(** X21: pressing SPACE with a start and an end cell chosen decides whether
    a route leads from one to the other on the barrier layout of that
    moment: either there is none, [path_length] becomes 0 and the caption
    reports that no path was found, or the caption reports as
    [path_length] the number of cells of a route from start to end.  The
    start and end cells stay chosen and no barrier is added or removed. *)
Theorem space_reports_route (fuel : nat) (rows width : Z) (pos : Z * Z) (app : App)
    (s e : ref) :
  app_ok rows app -> (fuel_for rows <= fuel)%nat ->
  app_start app = Some s -> app_end app = Some e ->
  exists app',
    handle_event fuel rows width (mkEvent (KEYDOWN K_SPACE) false false pos) app
    = Return app'
    /\ app_start app' = Some s /\ app_end app' = Some e
    /\ (forall q, passable (app_grid app') q = passable (app_grid app) q)
    /\ (((~ exists l, is_route (app_grid app) s l e = true)
         /\ app_path_length app' = 0
         /\ app_caption app' = caption_none)
        \/ (exists l, is_route (app_grid app) s l e = true
              /\ app_path_length app' = Z.of_nat (length l) + 1
              /\ app_caption app' = caption_found (app_path_length app'))).
Proof.
  intros Hok Hfuel Es Ee. unfold handle_event. cbn [ev_type left_pressed right_pressed].
  unfold press_space. rewrite Es, Ee.
  destruct (press_space_run rows fuel app s e Hok Hfuel Es Ee)
    as (g1 & b & L & st & -> & Hr & Hwf1 & Href & Hss & Hes & Hpass1 & Hpass2 & _ & _).
  rewrite Hr. eexists. split; [reflexivity|]. cbn [app_start app_end app_grid
    app_path_length app_caption].
  split; [reflexivity|]. split; [reflexivity|]. split; [exact Hpass2|].
  pose proof (algorithm_post g1 s e Hwf1 Href Hss Hes fuel _ _ _ Hr) as Hpost.
  destruct b.
  - right. destruct Hpost as (st1 & l & l' & _ & Hrev & Hroute & _ & _ & HL & _).
    exists l'. rewrite <- (is_route_passable_ext g1 (app_grid app) l' Hpass1).
    split; [exact Hroute|]. split; [|reflexivity].
    rewrite (rev_route_length _ _ _ _ Hrev). lia.
  - left. destruct Hpost as (HL & _). split; [|split; [exact HL | reflexivity]].
    intros [l Hl]. rewrite <- (is_route_passable_ext g1 (app_grid app) l Hpass1) in Hl.
    pose proof (algorithm_finds g1 s e Hwf1 Href Hss Hes fuel l _ _ _ Hl Hr).
    discriminate.
Qed.

Lemma space_reports_route_witness :
  exists app',
    handle_event (fuel_for 5) 5 800 (mkEvent (KEYDOWN K_SPACE) false false (0, 0))
      (mkApp enclosed_grid (Some (2, 2)) (Some (4, 4)) 0 true title)
    = Return app'
    /\ app_start app' = Some (2, 2) /\ app_end app' = Some (4, 4)
    /\ (forall q, passable (app_grid app') q = passable enclosed_grid q)
    /\ (((~ exists l, is_route enclosed_grid (2, 2) l (4, 4) = true)
         /\ app_path_length app' = 0
         /\ app_caption app' = caption_none)
        \/ (exists l, is_route enclosed_grid (2, 2) l (4, 4) = true
              /\ app_path_length app' = Z.of_nat (length l) + 1
              /\ app_caption app' = caption_found (app_path_length app'))).
Proof.
  apply (space_reports_route (fuel_for 5) 5 800 (0, 0)
           (mkApp enclosed_grid (Some (2, 2)) (Some (4, 4)) 0 true title)).
  - unfold app_ok. cbn [app_grid app_start app_end].
    split; [vm_compute; reflexivity|]. split; [vm_compute; reflexivity|].
    split; [intros s' [= <-]; vm_compute; reflexivity|].
    split; [intros e' [= <-]; vm_compute; reflexivity|].
    intros s' e' [= <-] [= <-]. discriminate.
  - apply Nat.le_refl.
  - reflexivity.
  - reflexivity.
Defined.

(** X22: the handler checks no bounds.  With the pointer at non-negative
    coordinates, the lookup [grid[row][col]] of the clicked cell raises
    ([IndexError]) exactly when the pointer is beyond the [rows * gap]
    pixels that the cells cover; an event handled while a button is down
    there raises; and an event other than a press of SPACE is handled
    without an exception exactly when no button is down or the pointer is on
    the cells. *)
Theorem handle_event_raises_iff (fuel : nat) (rows width : Z) (ev : Event) (app : App) :
  0 < width / rows ->
  app_ok rows app ->
  0 <= (mouse_pos ev).1 -> 0 <= (mouse_pos ev).2 ->
  (click_target rows width (mouse_pos ev) (app_grid app) = None
   <-> ~ ((mouse_pos ev).1 < rows * (width / rows)
          /\ (mouse_pos ev).2 < rows * (width / rows)))
  /\ ((left_pressed ev = true \/ right_pressed ev = true) ->
      click_target rows width (mouse_pos ev) (app_grid app) = None ->
      handle_event fuel rows width ev app = Raise)
  /\ (ev_type ev <> KEYDOWN K_SPACE ->
      ((exists app', handle_event fuel rows width ev app = Return app')
       <-> (left_pressed ev = true \/ right_pressed ev = true ->
            click_target rows width (mouse_pos ev) (app_grid app) <> None))).
Proof.
  intros Hgap Hok Hy Hx.
  pose proof Hok as (Hwf%well_formed_wf & Hlen & _).
  assert (Hrows : 0 < rows).
  { destruct (Z.eq_dec rows 0) as [->|Hne]; [rewrite Z.div_0_r in Hgap|]; lia. }
  assert (Hraise : (left_pressed ev = true \/ right_pressed ev = true) ->
            click_target rows width (mouse_pos ev) (app_grid app) = None ->
            handle_event fuel rows width ev app = Raise).
  { intros Hpressed Hnone. unfold handle_event.
    set (app1 := match ev_type ev with
                 | QUIT => mkApp (app_grid app) (app_start app) (app_end app)
                             (app_path_length app) false (app_caption app)
                 | _ => app
                 end).
    assert (Hg : app_grid app1 = app_grid app).
    { unfold app1. destruct (ev_type ev); reflexivity. }
    rewrite Hg, Hnone.
    destruct (left_pressed ev); [reflexivity|].
    destruct (right_pressed ev); [reflexivity|].
    destruct Hpressed; discriminate. }
  split; [|split; [exact Hraise|]].
  - split.
    + intros Hnone [Hy1 Hx1].
      destruct (click_target_ok rows width (mouse_pos ev) _ Hwf Hlen Hgap
                  ltac:(lia) ltac:(lia)) as [Hsome _].
      congruence.
    + apply click_target_outside; assumption.
  - intros Hkey. split.
    + intros [app' Hrun] Hpressed Hnone.
      rewrite (Hraise Hpressed Hnone) in Hrun. discriminate.
    + intros Hin. unfold handle_event.
      set (app1 := match ev_type ev with
                   | QUIT => mkApp (app_grid app) (app_start app) (app_end app)
                               (app_path_length app) false (app_caption app)
                   | _ => app
                   end).
      assert (Hg : app_grid app1 = app_grid app).
      { unfold app1. destruct (ev_type ev); reflexivity. }
      clearbody app1. rewrite Hg.
      set (clicked := if left_pressed ev then _ else _).
      assert (Hclick : exists app2, clicked = Return app2).
      { unfold clicked.
        destruct (left_pressed ev) eqn:El; [|destruct (right_pressed ev) eqn:Er].
        - destruct (click_target rows width (mouse_pos ev) (app_grid app));
            [eauto | exfalso; apply Hin; auto].
        - destruct (click_target rows width (mouse_pos ev) (app_grid app));
            [eauto | exfalso; apply Hin; auto].
        - eauto. }
      destruct Hclick as [app2 ->].
      destruct (ev_type ev) as [|[| |]|]; eauto.
      * exfalso. apply Hkey. reflexivity.
      * destruct (press_c_ok rows width app2 Hrows) as (app3 & -> & _). eauto.
Qed.

Lemma handle_event_raises_iff_witness :
  (click_target 2 5 (4, 0) corner_grid = None
   <-> ~ (4 < 2 * (5 / 2) /\ 0 < 2 * (5 / 2)))
  /\ ((true = true \/ false = true) ->
      click_target 2 5 (4, 0) corner_grid = None ->
      handle_event 0 2 5 (mkEvent OTHER true false (4, 0))
        (mkApp corner_grid None None 0 true title) = Raise)
  /\ (OTHER <> KEYDOWN K_SPACE ->
      ((exists app', handle_event 0 2 5 (mkEvent OTHER true false (4, 0))
                       (mkApp corner_grid None None 0 true title) = Return app')
       <-> (true = true \/ false = true ->
            click_target 2 5 (4, 0) corner_grid <> None))).
Proof.
  apply (handle_event_raises_iff 0 2 5 (mkEvent OTHER true false (4, 0))
           (mkApp corner_grid None None 0 true title)).
  - reflexivity.
  - unfold app_ok. cbn [app_grid app_start app_end].
    split; [vm_compute; reflexivity|]. split; [vm_compute; reflexivity|].
    repeat split; discriminate.
  - vm_compute. discriminate.
  - vm_compute. discriminate.
Defined.

Lemma left_click_run (q : ref) (app : App) :
  app_run (left_click q app) = app_run app.
Proof.
  unfold left_click.
  repeat match goal with |- context [if ?b then _ else _] => destruct b end;
    reflexivity.
Qed.

Lemma right_click_run (q : ref) (app : App) :
  app_run (right_click q app) = app_run app.
Proof.
  unfold right_click.
  repeat match goal with |- context [if ?b then _ else _] => destruct b end;
    reflexivity.
Qed.

Lemma handle_event_run (fuel : nat) (rows width : Z) (ev : Event) (app app' : App) :
  handle_event fuel rows width ev app = Return app' ->
  app_run app' = match ev_type ev with QUIT => false | _ => app_run app end.
Proof.
  unfold handle_event.
  set (app1 := match ev_type ev with
               | QUIT => mkApp (app_grid app) (app_start app) (app_end app)
                           (app_path_length app) false (app_caption app)
               | _ => app
               end).
  assert (Hrun1 : app_run app1
                  = match ev_type ev with QUIT => false | _ => app_run app end).
  { unfold app1. destruct (ev_type ev); reflexivity. }
  rewrite <- Hrun1. clearbody app1. clear Hrun1.
  set (clicked := if left_pressed ev then _ else _).
  assert (Hclick : forall app2, clicked = Return app2 -> app_run app2 = app_run app1).
  { intros app2. unfold clicked.
    destruct (left_pressed ev); [|destruct (right_pressed ev)].
    - destruct (click_target rows width (mouse_pos ev) (app_grid app1)); [|discriminate].
      intros [= <-]. apply left_click_run.
    - destruct (click_target rows width (mouse_pos ev) (app_grid app1)); [|discriminate].
      intros [= <-]. apply right_click_run.
    - intros [= <-]. reflexivity. }
  destruct clicked as [app2| |]; try discriminate.
  rewrite <- (Hclick app2 eq_refl).
  destruct (ev_type ev) as [|[| |]|]; try (intros [= <-]; reflexivity).
  - unfold press_space.
    destruct (app_start app2); [|intros [= <-]; reflexivity].
    destruct (app_end app2); [|intros [= <-]; reflexivity].
    destruct (refresh_all (app_grid app2)); [|discriminate].
    match goal with |- context [algorithm ?a ?b ?c ?d] =>
      destruct (algorithm a b c d) as [[[found L] st]| |] end; try discriminate.
    intros [= <-]. reflexivity.
  - unfold press_c. destruct (make_grid rows width); [|discriminate].
    intros [= <-]. reflexivity.
Qed.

※ ※ ※

What this task involves
Please give back exactly the lines of this listing beginning at the line with "handle_event fuel rows width ev app = Return app' ->" and ending with the line with "app2. unfold clicked.", both included, and nothing else.

Solution to this exercise
  handle_event fuel rows width ev app = Return app' ->
  app_run app' = match ev_type ev with QUIT => false | _ => app_run app end.
Proof.
  unfold handle_event.
  set (app1 := match ev_type ev with
               | QUIT => mkApp (app_grid app) (app_start app) (app_end app)
                           (app_path_length app) false (app_caption app)
               | _ => app
               end).
  assert (Hrun1 : app_run app1
                  = match ev_type ev with QUIT => false | _ => app_run app end).
  { unfold app1. destruct (ev_type ev); reflexivity. }
  rewrite <- Hrun1. clearbody app1. clear Hrun1.
  set (clicked := if left_pressed ev then _ else _).
  assert (Hclick : forall app2, clicked = Return app2 -> app_run app2 = app_run app1).
  { intros app2. unfold clicked.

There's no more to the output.